BAILIFFGATE 1. 5330 (North Side) Nos 22 to 26 (even) NU 1813 NW 3/155 II GV 2. Early C19. Two storeys. Two windows each, No 26 (the former Red Lion Public House has 3 windows. Ashlar fronts; cill string below 1st floor windows of Nos ?"' and 24. Chamfered eaves band to slate roof. One brick, one stone and one rendered chimney. Glazing bar sash windows 1st floor Nos 22 and 24. No 24 has a paired plate glass sash. No 22 has a later C19 shop window linked to doorway by common fascia. Ground floor of No 24 altered. Plain doorway to Scott's Yard - at rear of Nos 22 and 24 qv. Nos 24 and 26 have 6 panel doors.

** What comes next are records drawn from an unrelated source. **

Lemma check_block_eq m k t :
  is_u32 m -> is_u32 k -> is_bytes t ->
  rbcfg_check_block (be_bytes 4 m ++ be_bytes 4 k ++ t) =
  if (m =? RB_MAGIC_SOFT) && (cyg_ether_crc32 (block 0 t) =? k) then Done (block 0 t)
  else Fail RB_ERR_INVALID.
Proof.
  intros Hm Hk Ht. set (b := _ ++ _).
  assert (Hb : is_bytes b) by (unfold b; auto with cint).
  assert (Hl : length b = (8 + length t)%nat) by (unfold b; by rewrite !length_app, !length_be_bytes).
  unfold rbcfg_check_block.
  rewrite (get_u32_be b 0 (be_bytes 4 m)); [|by rewrite slice_Some by lia|done].
  rewrite (get_u32_be b 4 (be_bytes 4 k)); [|by rewrite slice_Some by lia|done].
  rewrite !be_val_bytes4, (u32_small m), (u32_small k) by done. obind.
  destruct (Z.eqb_spec m RB_MAGIC_SOFT) as [->|]; cbn [negb andb]; [|done].
  unfold b. rewrite put_u32_4 by (rewrite ?length_app, ?length_be_bytes; lia). obind.
  rewrite (drop_app_length' (be_bytes 4 k)) by done. fold (block 0 t). by destruct (cyg_ether_crc32 (block 0 t) =? k).
Qed.

Lemma check_block_sealed t : is_bytes t -> rbcfg_check_block (sealed t) = Done (block 0 t).
Proof.
  intros Ht. unfold sealed, block at 1. rewrite check_block_eq; auto with cint; [|done].
  by rewrite !Z.eqb_refl.
Qed.

(** ** Changing a tag *)

Lemma find_tag_loop_disjoint fuel b off n i1 i2 l1 o1 l2 o2 :
  rbcfg_find_tag_loop fuel b off n i1 = Done (l1, o1) ->
  rbcfg_find_tag_loop fuel b off n i2 = Done (l2, o2) -> i1 <> i2 ->
  (off + 4 <= o1 /\ off + 4 <= o2)%nat /\
  (o1 + Z.to_nat l1 + 4 <= o2 \/ o2 + Z.to_nat l2 + 4 <= o1)%nat.
Proof.
  assert (Hmono : forall f off n i l o,
    rbcfg_find_tag_loop f b off n i = Done (l, o) -> (off + 4 <= o)%nat).
  { clear. induction f as [|f IH]; intros off n i l o; simpl; [done|].
    destruct (2 <? n); [|done]. destruct (get_u16 b off) as [len| |]; simpl; [|done..].
    destruct (_ <? 2); [done|]. destruct (get_u16 b (off + 2)) as [id| |]; simpl; [|done..].
    destruct (id =? _); [done|]. destruct (_ <? len); [done|]. destruct (id =? i).
    - intros [= _ <-]. lia.
    - intros H%IH. lia. }
  revert off n. induction fuel as [|f IH]; intros off n H1 H2 Hne; simpl in *; [done|].
  destruct (2 <? n); [|done]. destruct (get_u16 b off) as [len| |]; simpl in *; [|done..].
  destruct (_ <? 2); [done|]. destruct (get_u16 b (off + 2)) as [id| |]; simpl in *; [|done..].
  destruct (id =? _); [done|]. destruct (_ <? len); [done|].
  destruct (Z.eqb_spec id i1), (Z.eqb_spec id i2); [congruence|..].
  - injection H1 as <- <-. apply Hmono in H2. lia.
  - injection H2 as <- <-. apply Hmono in H1. lia.
  - specialize (IH _ _ H1 H2 Hne). lia.
Qed.

Lemma set_u32_find c id v len o c' :
  wf c -> rbcfg_find_tag c id = Done (len, o) -> 4 <= len -> rbcfg_set_u32 c id v = Done c' ->
  c' = set_buf c (buf c') /\ put_u32 (E := rb_err) (buf c) o v = Done (buf c') /\ wf c' /\
  (forall id', rbcfg_find_tag c' id' = rbcfg_find_tag c id').
Proof.
  intros Hwf Hfind Hlen. unfold rbcfg_set_u32. rewrite Hfind. obind.
  destruct (put_u32 (buf c) o v) as [b'| |] eqn:Hput; obind; [|done..]. intros [= <-].
  split; [done|]. split; [done|].
  rewrite put_u32_be in Hput. destruct (splice _ _ _) as [b1|] eqn:Hsp; [|done].
  injection Hput as <-. pose proof (splice_length _ _ _ _ Hsp) as Hl. destruct Hwf as [W1 W2 W3].
  split.
  - constructor; simpl; [by rewrite Hl|done|].
    apply (splice_is_bytes _ _ _ _ Hsp); auto with cint.
  - intros id'. unfold rbcfg_find_tag in *. cbn [buf buflen set_buf]. rewrite Hl.
    refine (proj2 (find_tag_loop_stable _ _ _ _ _ _ _ _ _ Hfind Hlen _)).
    intros i Hi. rewrite (splice_lookup _ _ _ _ i Hsp), decide_False; [done|].
    rewrite length_be_bytes. lia.
Qed.

Lemma get_u32_after_set c id v len o c' :
  wf c -> rbcfg_find_tag c id = Done (len, o) -> 4 <= len -> rbcfg_set_u32 c id v = Done c' ->
  rbcfg_get_u32 c' id = Done (u32 v) /\
  (forall id', id' <> id -> rbcfg_get_u32 c' id' = rbcfg_get_u32 c id').
Proof.
  intros Hwf Hfind Hlen Hset.
  destruct (set_u32_find _ _ _ _ _ _ Hwf Hfind Hlen Hset) as (_ & Hput & Hwf' & Hsame).
  split.
  - unfold rbcfg_get_u32. rewrite Hsame, Hfind. obind.
    apply (get_put_u32 (buf c)); [apply Hwf|done].
  - intros id' Hne. unfold rbcfg_get_u32. rewrite Hsame.
    destruct (rbcfg_find_tag c id') as [[l2 o2]| |] eqn:Hf2; obind; [|done..].
    rewrite put_u32_be in Hput. destruct (splice _ _ _) as [b1|] eqn:Hsp; [|done].
    injection Hput as Hb1. rewrite <- Hb1. apply get_u32_agree. intros i Hi.
    rewrite (splice_lookup _ _ _ _ i Hsp), decide_False; [done|].
    pose proof (find_tag_safe c id' Hwf) as Hsafe. rewrite Hf2 in Hsafe.
    destruct Hsafe as (Hl2 & _).
    unfold rbcfg_find_tag in Hfind, Hf2.
    destruct (find_tag_loop_disjoint _ _ _ _ _ _ _ _ _ _ Hfind Hf2 ltac:(congruence)).
    rewrite length_be_bytes. lia.
Qed.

The earliest mention we have found of the Red Lion is in an advertisement from 1776 which reads "Red Lion Inn: James Hindmarsh having fitted up the said Inn in a very Commodious and Genteel manner for the Reception of the Nobility, Gentlemen, Travellers and others travelling the Great North Road &c. and having laid in a great quantity of neat wines, rum, brandy, etc. Those who are pleased to favour the inn with their company may depend upon meeting with the most obliging and civil viage from their most humble servant, James Hindmarsh. NB New coach house, good stabling for about 30 horses, and new four wheel post-chaise with careful drivers and able horses to any part on the shortest notice also saddle horses may be had on the least notice by the Stage, Day or Journey. The said inn was opened 11th June 1760.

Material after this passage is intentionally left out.